In a previous experiment, described in the journal Nature in 2021, the team used this bioreactor to grow natural mouse embryos, which reached day 11 of development in the device. "That really showed that mammalian embryos can grow outside the uterus — it’s not really patterning or sending signals to the embryo so much as providing nutritional support," Jacob Hanna, an embryonic stem cell biologist at the Weizmann and senior author of both studies, told STAT News
After their initial success with natural embryos, the researchers wanted to try their hand at growing lab-made embryos in the mechanical womb.
To do so, they applied a chemical treatment to mouse stem cells that "reset" them into a naive state from which they could morph into any type of cell — heart, liver, brain or otherwise.
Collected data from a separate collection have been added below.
(* ===== verification/EventBus.v ===== *)
(** * linkmint_eventbus: envelopes, topics and the consumer loop

    [eventbus-python/src/linkmint_eventbus]: [envelope.py], [topics.py],
    [publisher.py] and [consumer.py].  aiokafka is reached through the class
    [KafkaClient]; decoding a record ([Envelope.from_bytes], pydantic) is part of
    what it delivers. *)
From S2P Require Import Prelude PyText PyJson Tables.
From Stdlib Require Import Ascii.

Module EventBus.

(** ** topics.py *)

Definition DOMAINS : list string :=
  ["paylink"; "payment"; "chain"; "merchant"; "compliance"; "identity"; "notification"; "escrow"; "settlement"; "fee"].

(** [name[:name.find(".")]], the whole name when it has no dot. *)
Definition topic_for (name : string) : string :=
  match cut "."%char name with Some (domain, _) => domain | None => name end.

(** ** envelope.py *)

Definition key_le (a b : string * json) : Prop := String.leb a.1 b.1 = true.

#[global] Instance key_le_dec : RelDecision key_le.
Proof. intros a b. unfold key_le. apply _. Defined.

(** [_canonical]: members in the order of their keys, at every level. *)
Fixpoint _canonical (j : json) : json :=
  match j with
  | JObj o => JObj (merge_sort key_le ((λ '(k, v), (k, _canonical v)) <$> o))
  | JList l => JList (_canonical <$> l)
  | _ => j
  end.

Record Envelope := mkEnvelope {
  e_id : string; e_name : string; e_key : string; correlation_id : string; occurred_at : string; source : string;
  payload : list (string * json) }.

Definition to_canonical_bytes (e : Envelope) : string :=
  PyJson.dumps (JObj [("id", JStr (e_id e)); ("name", JStr (e_name e)); ("key", JStr (e_key e));
    ("correlation_id", JStr (correlation_id e)); ("occurred_at", JStr (occurred_at e)); ("source", JStr (source e));
    ("payload", _canonical (JObj (payload e)))]).

(** ** publisher.py: the record a publish produces (topic, key and value). *)

Definition publish (id now src name key correlation : string) (p : list (string * json)) :
    string * option string * string :=
  (topic_for name, if truthy key then Some key else None,
   to_canonical_bytes (mkEnvelope id name key correlation now src p)).

(** ** consumer.py *)

(** A fetched record; nothing for bytes that do not decode. *)
Record message := mkMessage { offset : nat; value : option Envelope }.

Section partition.
Context {S E : Type} (handle : Envelope → S → outcome E unit * S).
In a fraction of these naive cells, the team applied additional treatments to switch on genes required to make the placenta, and in a third group of cells they applied treatments to switch on the genes to make the yolk sac. "We gave these two groups of cells a transient push to give rise to extraembryonic tissues that sustain the developing embryo," Hanna said in the statement.
The scientists then placed these three groups of stem cells into the artificial womb to mix and mingle. The three flavors of cells soon came together to form clumps, but only about 50 out of 10,000 cellular clumps continued to develop into embryo-like structures and those that did only survived in the bioreactor for 8.5 days.
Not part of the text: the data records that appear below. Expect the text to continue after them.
Lemma announce_kept d t x ty i n p Φ :
  sound (d, x) → step cfg d t → m_events t = m_events d →
  (∀ w, kept d (db w) (ext w) → Φ (Ok tt) w) → wp (announce ty i n p) Φ (Uow d t x).
Proof.
  intros [Hd Ha] Hs He HΦ. unfold announce, publish. wp_go. apply HΦ. split; [exact Hs|].
  unfold announced, add_event. simpl in *. rewrite fmap_app, He, <- Ha. done.
Qed.

Ltac m_go := repeat (cbv beta iota zeta; match goal with
  | |- wp (announce _ _ _ _) _ _ => fail 1
  | |- wp (get_for_member _ _ _) _ _ => unfold get_for_member
  | |- wp (_assert_activation_preconditions _ _) _ _ => unfold _assert_activation_preconditions
  | _ => wp_step end); try by apply m_kept_refl.

(** The end of every mutation: announce, then answer. *)
Ltac m_announce Hs := eapply announce_kept; [exact Hs| | |intros w Hk; wp_go; done].

Lemma onboard_keeps p i o b r c t : keeps (onboard uuid_str cfg p i o b r c t).
Proof.
  intros d x Hs. unfold onboard. m_go.
  match goal with Hi : insert_merchant _ _ _ = Ok _ |- _ => eapply (step_insert cfg) in Hi as [Hst He]; [|apply Hs|done] end.
  by m_announce Hs.
Qed.

Lemma tier_keeps p i t : keeps (set_fee_tier uuid_str p i t).
Proof.
  intros d x Hs. unfold set_fee_tier. m_go.
  match goal with Hm : merchants d !! i = Some ?m |- _ => pose proof (proj1 (proj1 Hs) i m Hm) as (s & Hst & Ha);
    assert (Hstep : step cfg d (on_merchants (alter (with_tier t) i) d)) end.
  { eapply step_alter; [apply Hs|done|split_and!; try done; intros s0 Hs0; by exists s0|by exists s|done]. }
  by m_announce Hs.
Qed.

Lemma decide_keeps now i dec r : keeps (decide_ uuid_str cfg now i dec r).
Proof.
  intros d x Hs. unfold decide_.
  apply wp_bind, wp_query. cbn [tx]. destruct (merchants d !! i) as [m|] eqn:Hm; [|wp_go; by apply m_kept_refl].
  pose proof (proj1 (proj1 Hs) i m Hm) as (s & Hst & _). rewrite Hst, m_status_of_value. cbv zeta.
  set (target := target_for dec). apply wp_bind, wp_lift.
  unfold assert_transition. destruct (can_transition s target) eqn:Ht; [|by apply m_kept_refl].
  apply bool_decide_eq_true in Ht.
  assert (Hcont : (target = ACTIVE → may_be_active cfg i d) →
    wp (write (on_merchants (alter (moved now target r) i)) ;; match decision_event target with
        | None => throw (PyError KeyError)
        | Some name => announce "merchant" i name
            (JObj ([("merchant_id", JStr (uuid_str i)); ("status", JStr (status_value target)); ("decision", JStr (decision_value dec))] ++
               match r with Some r => [("reason", JStr r)] | None => [] end)) ;; mret (moved now target r m)
        end) (λ _ w, kept d (db w) (ext w)) (Uow d d x)).
  { intros Hact. destruct (moved_evolves cfg now i s target r m d Hst Ht Hact) as [He Hrow].
    assert (Hstep : step cfg d (on_merchants (alter (moved now target r) i) d)).
    { eapply step_alter; [apply Hs|done|done|done|]. intros m'. by destruct target. }
    m_go. by m_announce Hs. }
  apply wp_bind. destruct (bool_decide_reflect (target = ACTIVE)) as [Htg|Htg]; simpl; [|apply wp_ret; by apply Hcont].
  unfold when, _assert_activation_preconditions. wp_go; try by apply m_kept_refl. apply Hcont. intros _.
  split; intros Hreq; rewrite Hreq in *; simpl in *; [by apply count_verified_pos|by apply count_contracts_pos].
Qed.

Lemma add_bank_keeps p i m nonce rl det cur : keeps (add_bank_account uuid_str encrypt p i m nonce rl det cur).
Proof.
  intros d x Hs. unfold add_bank_account. m_go.
  match goal with Hi : insert_bank_account _ _ _ = Ok _ |- _ => eapply (step_insert_bank cfg) in Hi as [Hst He]; [|apply Hs] end.
  by m_announce Hs.
Qed.

Lemma verify_bank_keeps now p m i : keeps (verify_bank_account uuid_str now p m i).
Proof.
  intros d x Hs. unfold verify_bank_account. m_go.
  pose proof (step_verify_bank cfg d i now (proj1 Hs)) as Hst. by m_announce Hs.
Qed.

Lemma contract_keeps now p m v a ip ag : keeps (accept_contract uuid_str now p m v a ip ag).
Proof.
  intros d x Hs. unfold accept_contract. m_go.
  match goal with Hi : insert_contract _ _ = Ok _ |- _ => eapply (step_insert_contract cfg) in Hi as [Hst He]; [|apply Hs] end.
  by m_announce Hs.
Qed.

Lemma upload_keeps p i m k c : keeps (upload_document uuid_str cfg p i m k c).
Proof.
  intros d x Hs. unfold upload_document. m_go; try (split; [split; [apply Hs|reflexivity]|apply Hs]).
  match goal with Hi : insert_document _ _ _ = Ok _ |- _ => unfold insert_document in Hi; case_match; [done|]; injection Hi as <- end.
  split; [|apply Hs]. apply step_same_merchants; try done. apply Hs.
Qed.

Lemma keeps_unit {A} (m : H A) : keeps m → keeps (m ≫= λ _, mret tt).
Proof. intros Hm d x Hs. apply wp_bind. eapply wp_mono; [by apply Hm|]. by intros [a|e] w Hk. Qed.

Lemma merchant_handle_keeps q : keeps (handle q).
Proof.
  destruct q; simpl; try apply keeps_unit;
    auto using onboard_keeps, tier_keeps, decide_keeps, add_bank_keeps, verify_bank_keeps, contract_keeps, upload_keeps.
  unfold handle_event. destruct (_DECISION_BY_EVENT name) as [dec|]; [destruct merchant as [i|]|].
  - apply keeps_unit, decide_keeps.
  - intros d x Hs. apply wp_ret. by apply m_kept_refl.
  - intros d x Hs. destruct merchant; apply wp_ret; by apply m_kept_refl.
Qed.

Lemma m_serve_kept s q : sound s → kept s.1 (serve s q).1 (serve s q).2.
Proof.
  destruct s as [d x]. intros Hs. unfold serve. simpl.
  pose proof (wp_request (handle q) (λ _ d' x', kept d d' x') d x (merchant_handle_keeps q d x Hs)) as Hk.
  by destruct (request (handle q) d x) as [[r d'] x'].
Qed.

Lemma m_serve_all_kept qs s : sound s → kept s.1 (serve_all s qs).1 (serve_all s qs).2.
Proof.
  revert s. induction qs as [|q qs IH]; intros s Hs; simpl; [by destruct s; apply m_kept_refl|].
  destruct (m_serve_kept s q Hs) as [[Hd Hm] Ha]. destruct (IH (serve s q)) as [[Hd' Hm'] Ha']; [done|].
  split; [split; [done|by etrans]|done].
Qed.

Definition start : mdb * mworld := (mkMdb ∅ ∅ ∅ [] [], mkMW [] ∅).

Lemma m_start_sound : sound start.
Proof.
  split; [|done]. split; [apply map_Forall_empty|]. intros i j a b Hi. by destruct (lookup_empty_Some (M := gmap uuid) i a).
Qed.

(** ** Correctness *)

(** C18: over any sequence of merchant requests, review decisions and bus events,
    every organization has at most one merchant, a merchant keeps its
    organization, name, country and type, its status moves only along the edges
    of the state machine and never leaves REJECTED, the outbox is exactly what
    was published, and a merchant that is ACTIVE, now and whenever later, has a
    verified bank account and an accepted contract (as far as the settings demand
    them). *)
Theorem merchant_lifecycle (qs qs' : list mreq) :
  let s := serve_all start qs in
  let s' := serve_all s qs' in
  unique_by org_id (merchants s.1) ∧ announced s.1 = m_published s.2 ∧
  ∀ i m, merchants s.1 !! i = Some m →
    (status m = status_value ACTIVE → may_be_active cfg i s.1) ∧
    ∃ m', merchants s'.1 !! i = Some m' ∧ evolves m m' ∧ (status m = status_value REJECTED → status m' = status m).
Proof.
  intros s s'. destruct (m_serve_all_kept qs start m_start_sound) as [[[Hrows Hu] _] Ha].
  destruct (m_serve_all_kept qs' s) as [[_ Hm] _]; [by split|]. split_and!; [done|done|]. intros i m Hi.
  destruct (Hrows i m Hi) as (st & Hst & Hact). split.
  - rewrite Hst. intros Heq%merchant_status_inj. by apply Hact.
  - destruct (Hm i m Hi) as (m' & Hm' & He). exists m'. split_and!; [done|done|]. intros Hrej.
    destruct He as (_ & _ & _ & _ & Hmove). destruct (Hmove REJECTED Hrej) as (st' & Hst' & Hedge).
    inversion Hedge as [|? y ? Hy]; subst; [congruence|]. by apply elem_of_nil in Hy.
Qed.

(** bank details never leave the row they are encrypted into: two requests
    that differ only in the (valid) account details and the cipher's randomness
    write the same outbox rows, publish the same events, change the other tables
    alike and answer alike, up to the encrypted reference. *)
Theorem bank_details_not_announced (p : AccessClaims) (i m : uuid) (nonce nonce' rl details details' cur : string)
    (d : mdb) (x : mworld) (Hvalid : _valid_account_details details = _valid_account_details details') :
  let r := request (add_bank_account uuid_str encrypt p i m nonce rl details cur) d x in
  let r' := request (add_bank_account uuid_str encrypt p i m nonce' rl details' cur) d x in
  r.2 = r'.2 ∧ m_events r.1.2 = m_events r'.1.2 ∧ merchants r.1.2 = merchants r'.1.2 ∧
  match r.1.1, r'.1.1 with
  | Ok b, Ok b' =>
      account_ref b = encrypt nonce (strip details) ∧ account_ref b' = encrypt nonce' (strip details') ∧
      b' = mkBank (b_merchant b) (rail b) (account_ref b') (currency b) (b_status b) (verified_at b)
  | Raise e, Raise e' => e = e'
  | _, _ => False
  end.
Proof.
  unfold add_bank_account, get_for_member. rewrite <- Hvalid. unfold request, mbind, handler_bind, query. cbn [tx].
  destruct (merchants d !! m) as [row|] eqn:Hm; [|done].
  destruct (bool_decide (org_role p (uuid_str (org_id row)) = None)); [done|]. cbv beta iota.
  destruct (bool_decide (rl ∉ Rails)); [done|]. destruct (_valid_account_details details); [|done]. simpl.
  unfold try_write, insert_bank_account. simpl. by destruct (bool_decide (is_Some (banks d !! i)) || bool_decide _).
Qed.
End requests.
Over the course of those 8.5 days — or nearly half of a typical mouse pregnancy — the initially spherical embryos stretched out and became cylindrical, as would be expected of natural embryos, STAT News reported. The beginnings of the central nervous system began to emerge by day 6 and soon gave rise to a tiny, wrinkled brain. By day 8, the embryos had developed intestinal tracts and small, beating hearts that pushed blood stem cells through newly formed vessels.
The shape of internal structures and gene structure in the synthetic embryos differed slightly from those found in natural mouse embryos, the team noted.
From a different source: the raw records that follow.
(* ===== verification/MerchantApi.v ===== *)
(** * merchant-onboarding: the HTTP API

    [merchant-onboarding/app/api/v1]: the request and response models of
    [schemas.py] and the routes of [merchants.py], [bank_accounts.py],
    [contracts.py], [documents.py] and [internal.py] over the services of
    [Merchant].  The ids of contract rows, which the database draws, and pydantic's
    reading of booleans and integers are parameters. *)
From S2P Require Import Prelude PyText PyJson PyNum Fingerprint UnitOfWork Tables Idempotency IdentityDb Merchant Pydantic Routes.

Module MerchantApi.
Import Identity Merchant Pydantic PyNum.
Open Scope Z_scope.

(** ** schemas.py *)

Record OnboardRequest := mkOnboard {
  on_org : string; on_business : string; on_registration : option string; on_country : string; on_type : string }.

Definition parse_onboard (b : json) : parsed OnboardRequest :=
  let? o := model b in
  let? g := req_str "org_id" o in
  let? n := sized_str "business_name" 1 (Some 200%nat) o in
  let? r := opt_sized "registration_no" 128 o in
  let? c := sized_str "country" 2 (Some 2%nat) o in
  let? t := enum "type" MerchantTypes o in
  Ok (mkOnboard g n r c t).

Definition dump_onboard (q : OnboardRequest) : fields :=
  [("org_id", JStr (on_org q)); ("business_name", JStr (on_business q)); ("registration_no", ostr (on_registration q));
   ("country", JStr (on_country q)); ("type", JStr (on_type q))].

Record AddBankAccountRequest := mkAddBank { ab_rail : string; ab_details : string; ab_currency : string; ab_country : string }.

Definition parse_add_bank (b : json) : parsed AddBankAccountRequest :=
  let? o := model b in
  let? r := enum "rail" Rails o in
  let? d := sized_str "account_details" 1 (Some 256%nat) o in
  let? cur := sized_str "currency" 3 (Some 3%nat) o in
  let? ctry := sized_str "country" 2 (Some 2%nat) o in
  Ok (mkAddBank r d cur ctry).

(** [VerifyBankAccountRequest | None]: the amounts are not used. *)
Definition parse_verify (lax_int : json → bool) (b : option json) : parsed unit :=
  match b with
  | None | Some JNull => Ok tt
  | Some v =>
      let? o := model v in
      match field "micro_deposit_amounts" o with
      | None | Some JNull => Ok tt
      | Some (JList l) => check (forallb lax_int l)
      | Some _ => Raise ValidationError
      end
  end.

Record AcceptContractRequest := mkAccept { ac_version : string; ac_accepted : bool }.

Definition parse_accept (lax_bool : json → option bool) (b : json) : parsed AcceptContractRequest :=
  let? o := model b in
  let? v := sized_str "contract_version" 1 (Some 64%nat) o in
  match field "accepted" o ≫= lax_bool with
  | Some a => Ok (mkAccept v a)
  | None => Raise ValidationError
  end.

Definition dump_accept (q : AcceptContractRequest) : fields :=
  [("contract_version", JStr (ac_version q)); ("accepted", JBool (ac_accepted q))].

Definition parse_tier (b : json) : parsed string := let? o := model b in enum "tier" FeeTiers o.

Definition Decisions : list ReviewDecision := [APPROVE; REJECT; SUSPEND; REINSTATE].

Record DecisionRequest := mkDecision { dr_decision : ReviewDecision; dr_reason : option string }.

Definition parse_decision (b : json) : parsed DecisionRequest :=
  let? o := model b in
  let? v := enum "decision" (decision_value <$> Decisions) o in
  let? r := opt_sized "reason" 512 o in
  match head (filter (λ d, decision_value d = v) Decisions) with
  | Some d => Ok (mkDecision d r)
  | None => Raise ValidationError
  end.

Definition dump_decision (q : DecisionRequest) : fields :=
  [("decision", JStr (decision_value (dr_decision q))); ("reason", ostr (dr_reason q))].

Definition id_status (k : string) (i : uuid) (st : string) : json := JObj [(k, JStr (uuid_text i)); ("status", JStr st)].

Definition BankAccountSummary (b : uuid * BankAccountRow) : json :=
  JObj [("bank_account_id", JStr (uuid_text b.1)); ("rail", JStr (rail b.2)); ("currency", JStr (currency b.2));
        ("status", JStr (b_status b.2)); ("verified_at", otime (verified_at b.2))].

(** ** Routes *)

Section api.
Context {R : Type} `{!RedisLike R}.
Variables (cfg : Settings) (encrypt : string → string → string) (service : string) (ttl : Z) (sha256_hex : string → string).
Variables (contract_id : ContractRow → Z) (lax_int : json → bool) (lax_bool : json → option bool).

Abbreviation world := (mdb * mworld)%type.
Abbreviation served := (outcome (Idem.route_exn (exn ErrorCode)) (Z * json) * R * world)%type.
Abbreviation with_body := (Routes.with_body (D := mdb) (X := mworld) (Code := ErrorCode) (R := R)).
Abbreviation with_uuid := (Routes.with_uuid (D := mdb) (X := mworld) (R := R) INVALID_PAYLOAD).
Abbreviation idempotent := (Routes.idempotent (R := R) service ttl sha256_hex).

(** *** merchants.py *)

(** [tax_id] is never set. *)
Definition _merchant_response (i : uuid) (r : MerchantRow * list (uuid * BankAccountRow)) : json :=
  let '(m, accounts) := r in
  JObj [("merchant_id", JStr (uuid_text i)); ("org_id", JStr (uuid_text (org_id m))); ("business_name", JStr (business_name m));
        ("registration_no", ostr (registration_no m)); ("tax_id", JNull); ("country", JStr (country m)); ("type", JStr (type_ m));
        ("status", JStr (status m)); ("fee_tier", JStr (fee_tier m)); ("onboarded_at", otime (onboarded_at m));
        ("suspended_at", otime (suspended_at m)); ("suspended_reason", ostr (suspended_reason m));
        ("bank_accounts", JList (BankAccountSummary <$> accounts))].

Definition onboard (c : Idem.clock) (key : option string) (i : uuid) (p : AccessClaims) (b : json) : R → world → served :=
  with_body parse_onboard b (λ q, with_uuid (on_org q) (λ o,
    idempotent c "onboard" key (("user", JStr (c_user p)) :: dump_onboard q) 201 (λ m, id_status "merchant_id" i (status m))
      (Merchant.onboard uuid_text cfg p i o (on_business q) (on_registration q) (on_country q) (on_type q)))).

Definition get_merchant (merchant_id : string) (p : AccessClaims) : R → world → served :=
  with_uuid merchant_id (λ i,
    Routes.plain 200 (_merchant_response i)
      (m ← get_for_member uuid_text p i;
       accounts ← list_accounts uuid_text p i;
       mret (m, accounts))).

(** *** internal_admin.py: the single view; the search is [Lookup.v]. *)

Definition get_admin (i : uuid) : H MerchantRow :=
  m ← query (λ d, merchants d !! i);
  match m with Some m => mret m | None => raise MERCHANT_NOT_FOUND end.

Definition list_bank_accounts_admin (i : uuid) : H (list (uuid * BankAccountRow)) := query (list_bank_accounts i).

Definition admin_get_merchant (merchant_id : string) : R → world → served :=
  with_uuid merchant_id (λ i,
    Routes.plain 200 (_merchant_response i)
      (m ← get_admin i;
       accounts ← list_bank_accounts_admin i;
       mret (m, accounts))).

Definition fee_tier_response (now : Z) (i : uuid) (m : MerchantRow) : json :=
  JObj [("merchant_id", JStr (uuid_text i)); ("tier", JStr (fee_tier m)); ("effective_at", JInt (default now (onboarded_at m)))].

Definition get_fee_tier (now : Z) (merchant_id : string) (p : AccessClaims) : R → world → served :=
  with_uuid merchant_id (λ i, Routes.plain 200 (fee_tier_response now i) (get_for_member uuid_text p i)).

Definition update_fee_tier (c : Idem.clock) (key : option string) (now : Z) (merchant_id : string) (p : AccessClaims) (b : json) :
    R → world → served :=
  with_body parse_tier b (λ t, with_uuid merchant_id (λ i,
    idempotent c "update_fee_tier" key [("merchant_id", JStr merchant_id); ("tier", JStr t)] 200 (fee_tier_response now i)
      (set_fee_tier uuid_text p i t))).

(** *** bank_accounts.py *)

(** The account details are not part of the payload. *)
Definition bank_payload (merchant_id : string) (q : AddBankAccountRequest) : fields :=
  [("merchant_id", JStr merchant_id); ("rail", JStr (ab_rail q)); ("currency", JStr (ab_currency q)); ("country", JStr (ab_country q))].

Definition add_bank (c : Idem.clock) (key : option string) (i : uuid) (nonce merchant_id : string) (p : AccessClaims) (b : json) :
    R → world → served :=
  with_body parse_add_bank b (λ q, with_uuid merchant_id (λ m,
    idempotent c "add_bank_account" key (bank_payload merchant_id q) 201 (λ a, id_status "bank_account_id" i (b_status a))
      (add_bank_account uuid_text encrypt p i m nonce (ab_rail q) (ab_details q) (ab_currency q)))).

Definition verify_bank (c : Idem.clock) (key : option string) (now : Z) (merchant_id bank_account_id : string) (p : AccessClaims)
    (b : option json) : R → world → served := λ s w,
  match parse_verify lax_int b with
  | Raise _ => (Raise (Idem.RequestValidationError (default JNull b)), s, w)
  | Ok _ =>
      with_uuid merchant_id (λ m, with_uuid bank_account_id (λ i,
        idempotent c "verify_bank_account" key [("merchant_id", JStr merchant_id); ("bank_account_id", JStr bank_account_id)] 200
          (λ a, id_status "bank_account_id" i (b_status a)) (verify_bank_account uuid_text now p m i))) s w
  end.

(** *** contracts.py *)

Definition _contract_response (k : ContractRow) : json :=
  JObj [("id", JInt (contract_id k)); ("merchant_id", JStr (uuid_text (k_merchant k))); ("version", JStr (version k));
        ("accepted_by", JStr (accepted_by k)); ("accepted_at", JInt (accepted_at k)); ("ip", ostr (k_ip k));
        ("user_agent", ostr (k_agent k))].

Definition contracts_route (merchant_id : string) (p : AccessClaims) : R → world → served :=
  with_uuid merchant_id (λ i,
    Routes.plain 200 (λ l, JObj [("items", JList (_contract_response <$> l))]) (contracts_of uuid_text p i)).

Definition accept (c : Idem.clock) (key : option string) (now : Z) (merchant_id : string) (p : AccessClaims) (ip agent : option string)
    (b : json) : R → world → served :=
  with_body (parse_accept lax_bool) b (λ q, with_uuid merchant_id (λ i,
    idempotent c "accept_contract" key ([("merchant_id", JStr merchant_id); ("user", JStr (c_user p))] ++ dump_accept q) 201
      _contract_response (accept_contract uuid_text now p i (ac_version q) (ac_accepted q) ip agent))).

(** *** documents.py *)

Definition upload (c : Idem.clock) (key : option string) (i : uuid) (merchant_id : string) (p : AccessClaims)
    (file_name : option string) (kind content : string) : R → world → served :=
  with_uuid merchant_id (λ m,
    idempotent c "upload_document" key
      [("merchant_id", JStr merchant_id); ("kind", JStr kind); ("filename", JStr (str_or file_name "document"));
       ("sha256", JStr (sha256_hex content))] 201
      (λ _, id_status "document_id" i "UPLOADED") (upload_document uuid_text cfg p i m kind content)).

(** *** internal.py *)

Definition decide_route (c : Idem.clock) (key : option string) (now : Z) (merchant_id : string) (b : json) : R → world → served :=
  with_body parse_decision b (λ q, with_uuid merchant_id (λ i,
    idempotent c "decision" key (("merchant_id", JStr merchant_id) :: dump_decision q) 200
      (λ m, id_status "merchant_id" i (status m)) (decide_ uuid_text cfg now i (dr_decision q) (dr_reason q)))).

(** *** The routes together *)

Inductive call :=
| Onboard (c : Idem.clock) (key : option string) (i : uuid) (p : AccessClaims) (b : json)
| GetMerchant (merchant_id : string) (p : AccessClaims)
| AdminGetMerchant (merchant_id : string)
| GetFeeTier (now : Z) (merchant_id : string) (p : AccessClaims)
| UpdateFeeTier (c : Idem.clock) (key : option string) (now : Z) (merchant_id : string) (p : AccessClaims) (b : json)
| AddBank (c : Idem.clock) (key : option string) (i : uuid) (nonce merchant_id : string) (p : AccessClaims) (b : json)
| VerifyBank (c : Idem.clock) (key : option string) (now : Z) (merchant_id bank_account_id : string) (p : AccessClaims) (b : option json)
| Contracts (merchant_id : string) (p : AccessClaims)
| Accept (c : Idem.clock) (key : option string) (now : Z) (merchant_id : string) (p : AccessClaims) (ip agent : option string) (b : json)
| Upload (c : Idem.clock) (key : option string) (i : uuid) (merchant_id : string) (p : AccessClaims) (file_name : option string)
    (kind content : string)
| Decide (c : Idem.clock) (key : option string) (now : Z) (merchant_id : string) (b : json).

Definition serve (q : call) : R → world → served :=
  match q with
  | Onboard c key i p b => onboard c key i p b
  | GetMerchant m p => get_merchant m p
  | AdminGetMerchant m => admin_get_merchant m
  | GetFeeTier now m p => get_fee_tier now m p
  | UpdateFeeTier c key now m p b => update_fee_tier c key now m p b
  | AddBank c key i nonce m p b => add_bank c key i nonce m p b
  | VerifyBank c key now m i p b => verify_bank c key now m i p b
  | Contracts m p => contracts_route m p
  | Accept c key now m p ip agent b => accept c key now m p ip agent b
  | Upload c key i m p f kind content => upload c key i m p f kind content
  | Decide c key now m b => decide_route c key now m b
  end.

Fixpoint serve_all (qs : list call) (s : R) (w : world) : list (outcome (Idem.route_exn (exn ErrorCode)) (Z * json)) * R * world :=
  match qs with
  | [] => ([], s, w)
  | q :: qs =>
      let '(a, s1, w1) := serve q s w in
      let '(l, s2, w2) := serve_all qs s1 w1 in
      (a :: l, s2, w2)
  end.
End api.
End MerchantApi.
In follow-up experiments, the researchers plan to study the chemical cues that push embryonic cells to become one type of tissue over another. What forces nudge certain stem cells to congregate and form the neural tube while others end up differentiating into the cells that line the intestines?
"Our next challenge is to understand how stem cells know what to do — how they self-assemble into organs and find their way to their assigned spots inside an embryo," Hanna said in the statement. "And because our system, unlike a womb, is transparent, it may prove useful for modeling birth and implantation defects of human embryos."
In addition to serving as a research model, the artificial womb could also someday serve as an incubator for cells, tissues and organs grown for transplant procedures, he said.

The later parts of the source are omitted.